Point Pelee National Park

Crystal Antaya

Job Title

Acting Ecologist Team Leader 

What was your education/career path?

I completed my Bachelor of Science in Behavior, Cognition and Neuroscience at the University of Windsor. Initially I thought I wanted to be a doctor, but fell in love with ecology in my second year, and fortunately had the flexibility in my program to focus the rest of my studies on ecology and conservation. After finishing my undergraduate degree, I immediately jumped into my Master of Science at Trent University where I studied Sandhill Crane genetics. From there, I had the opportunity to travel across Canada doing what I loved the most – mostly chasing birds while working for research, the private sector, and different levels of government.

What drew you to Point Pelee? When did you first start working at Point Pelee National Park?

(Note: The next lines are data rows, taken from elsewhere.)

(* ===== verification/RdmaSim.v ===== *)
(** The simulated RDMA fabric of [src/src/rdma_sim.c] and
    [src/src/include/rdma_sim.h]: a shared-memory request ring between the
    ExtMem process (the client) and the memory server process, and the
    server's block allocator and memory.

    The two processes are two [rdma_proc] records, because every [static]
    variable of the file exists once in each of them; the System V segments
    they attach are kept by identifier.  The functions take the process [me]
    that runs them.  What the other process does while a function sleeps is
    the parameter [usleep]. *)

From S2P Require Import Prelude UserPage RdmaAlloc.

Local Open Scope Z_scope.

(** ** Data *)

Definition MAX_RDMA_REQUESTS : Z := 128.
Definition RDMA_PAGE_BUFFER_SIZE : Z := 4096.

Inductive rdma_op_type_e : Type :=
  | RDMA_OP_READ
  | RDMA_OP_WRITE
  | RDMA_OP_INIT
  | RDMA_OP_SHUTDOWN
  | RDMA_OP_ALLOCATE
  | RDMA_OP_FREE.

Inductive rdma_req_status_e : Type :=
  | RDMA_REQ_PENDING
  | RDMA_REQ_PROCESSING
  | RDMA_REQ_COMPLETED
  | RDMA_REQ_FAILED.

#[export] Instance rdma_op_type_eq_dec : EqDecision rdma_op_type_e.
Proof. solve_decision. Defined.
#[export] Instance rdma_req_status_eq_dec : EqDecision rdma_req_status_e.
Proof. solve_decision. Defined.

Record rdma_request_t : Type := mk_request {
  request_id : Z;
  op_type : rdma_op_type_e;
  local_addr : Z;
  remote_addr : Z;
  req_size : Z;
  status : rdma_req_status_e;
  error_code : Z;
  data_in_shm_buffer : bool;
  buffer_offset : Z;
  timestamp : Z;
}.

#[export] Instance rdma_request_eq_dec : EqDecision rdma_request_t.
Proof. solve_decision. Defined.

Record rdma_shm_t : Type := mk_shm {
  requests : list rdma_request_t;
  head : Z;
  tail : Z;
  count : Z;
  shm_initialized : bool;
  shutdown_requested : bool;
  page_buffer : list byte;
  remote_memory_base : Z;
  remote_memory_size : Z;
  remote_memory_used : Z;
  total_requests : Z;
  completed_requests : Z;
  failed_requests : Z;
  page_buffer_used : Z;
}.

(** The [static] variables of one process, its address space, and the
    results of its coming library calls: [p_malloc] those of [malloc] (0 is
    NULL, and an empty list is a heap without space), [p_os] whether the
    coming [shmget] and [shmat] calls succeed. *)
Record rdma_proc : Type := mk_proc {
  rdma_shm : option Z;
  shmid : Z;
  is_initialized : bool;
  request_id_counter : Z;
  sim_remote_memory_blocks : list mem_block_t;
  sim_remote_memory_ptr : option mem;
  p_mem : mem;
  p_malloc : list Z;
  p_os : list bool;
}.

Inductive role : Type := Server | Client.

(** The segments by identifier, the one registered under [RDMA_SHM_KEY], the
    two processes, and the clock ([tv_sec], [tv_usec]). *)
Record rdma_sys : Type := mk_sys {
  segs : gmap Z rdma_shm_t;
  shm_key : option Z;
  next_shmid : Z;
  server : rdma_proc;
  client : rdma_proc;
  clock : Z * Z;
}.

Definition proc (me : role) (s : rdma_sys) : rdma_proc :=
  match me with Server => server s | Client => client s end.

(** *** Assignments *)

Definition set_status x r := mk_request (request_id r) (op_type r) (local_addr r) (remote_addr r)
  (req_size r) x (error_code r) (data_in_shm_buffer r) (buffer_offset r) (timestamp r).
Definition set_error_code x r := mk_request (request_id r) (op_type r) (local_addr r) (remote_addr r)
  (req_size r) (status r) x (data_in_shm_buffer r) (buffer_offset r) (timestamp r).
Definition set_remote_addr x r := mk_request (request_id r) (op_type r) (local_addr r) x
  (req_size r) (status r) (error_code r) (data_in_shm_buffer r) (buffer_offset r) (timestamp r).
Definition set_data_in_shm_buffer x r := mk_request (request_id r) (op_type r) (local_addr r) (remote_addr r)
  (req_size r) (status r) (error_code r) x (buffer_offset r) (timestamp r).

Definition set_requests x s := mk_shm x (head s) (tail s) (count s) (shm_initialized s) (shutdown_requested s)
  (page_buffer s) (remote_memory_base s) (remote_memory_size s) (remote_memory_used s)
  (total_requests s) (completed_requests s) (failed_requests s) (page_buffer_used s).
Definition set_queue h t c s := mk_shm (requests s) h t c (shm_initialized s) (shutdown_requested s)
  (page_buffer s) (remote_memory_base s) (remote_memory_size s) (remote_memory_used s)
  (total_requests s) (completed_requests s) (failed_requests s) (page_buffer_used s).
Definition set_shm_initialized x s := mk_shm (requests s) (head s) (tail s) (count s) x (shutdown_requested s)
  (page_buffer s) (remote_memory_base s) (remote_memory_size s) (remote_memory_used s)
  (total_requests s) (completed_requests s) (failed_requests s) (page_buffer_used s).
Definition set_shutdown_requested x s := mk_shm (requests s) (head s) (tail s) (count s) (shm_initialized s) x
  (page_buffer s) (remote_memory_base s) (remote_memory_size s) (remote_memory_used s)
  (total_requests s) (completed_requests s) (failed_requests s) (page_buffer_used s).
Definition set_page_buffer x s := mk_shm (requests s) (head s) (tail s) (count s) (shm_initialized s)
  (shutdown_requested s) x (remote_memory_base s) (remote_memory_size s) (remote_memory_used s)
  (total_requests s) (completed_requests s) (failed_requests s) (page_buffer_used s).
Definition set_remote_memory base size used s := mk_shm (requests s) (head s) (tail s) (count s) (shm_initialized s)
  (shutdown_requested s) (page_buffer s) base size used
  (total_requests s) (completed_requests s) (failed_requests s) (page_buffer_used s).
Definition set_remote_memory_used x s := set_remote_memory (remote_memory_base s) (remote_memory_size s) x s.
Definition set_counters total completed failed s := mk_shm (requests s) (head s) (tail s) (count s)
  (shm_initialized s) (shutdown_requested s) (page_buffer s) (remote_memory_base s) (remote_memory_size s)
  (remote_memory_used s) total completed failed (page_buffer_used s).
Definition set_page_buffer_used x s := mk_shm (requests s) (head s) (tail s) (count s) (shm_initialized s)
  (shutdown_requested s) (page_buffer s) (remote_memory_base s) (remote_memory_size s) (remote_memory_used s)
  (total_requests s) (completed_requests s) (failed_requests s) x.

Point Pelee is very close to home and was always a special place to me. I grew up taking trips here with family, school, and girl guides. After travelling all around Canada for work, I knew I wanted to be able to return home and still continue the work that I love doing, so I jumped at the chance to start working at Pelee in 2022.

What do you do for Parks Canada?

Crystal Antaya

Currently I am working as the Park Ecologist for Point Pelee. My main job is to lead our monitoring and restoration programs in the park. We do a lot of different kinds of monitoring throughout the park for species at risk – like Eastern Prickly Pear Cactus and Five-lined Skink, bird monitoring, invasive species monitoring, tree and shrub monitoring, etc. All these programs generate lots of data, which I analyze to determine the health of our ecosystems. I use that information to track how well our restoration programs are working and help make decisions about future projects and monitoring programs. I also work with external partners and researchers to learn more about the park, its habitats, and wildlife. Every day is different and brings new challenges and successes!

What would you tell a young girl about working in science, technology, engineering and mathematics (STEM)?

In the words of the iconic Ms. Frizzle: take chances, make mistakes, and get messy! Embrace the challenges along the way. Being a good scientist doesn’t mean being the smartest person in the room or knowing all the answers right away; it means being willing to persevere, learn new things, and get a variety of experiences. Don't be afraid of making mistakes; they’re an important part of learning new things. Science isn’t a glamourous job; it takes perseverance and passion. In the conservation field, sometimes that means working long, hot, sweaty days doing physical labour or falling in the marsh and getting covered in mud. Not every day is easy, but in the end, pursing a career you love is worth it.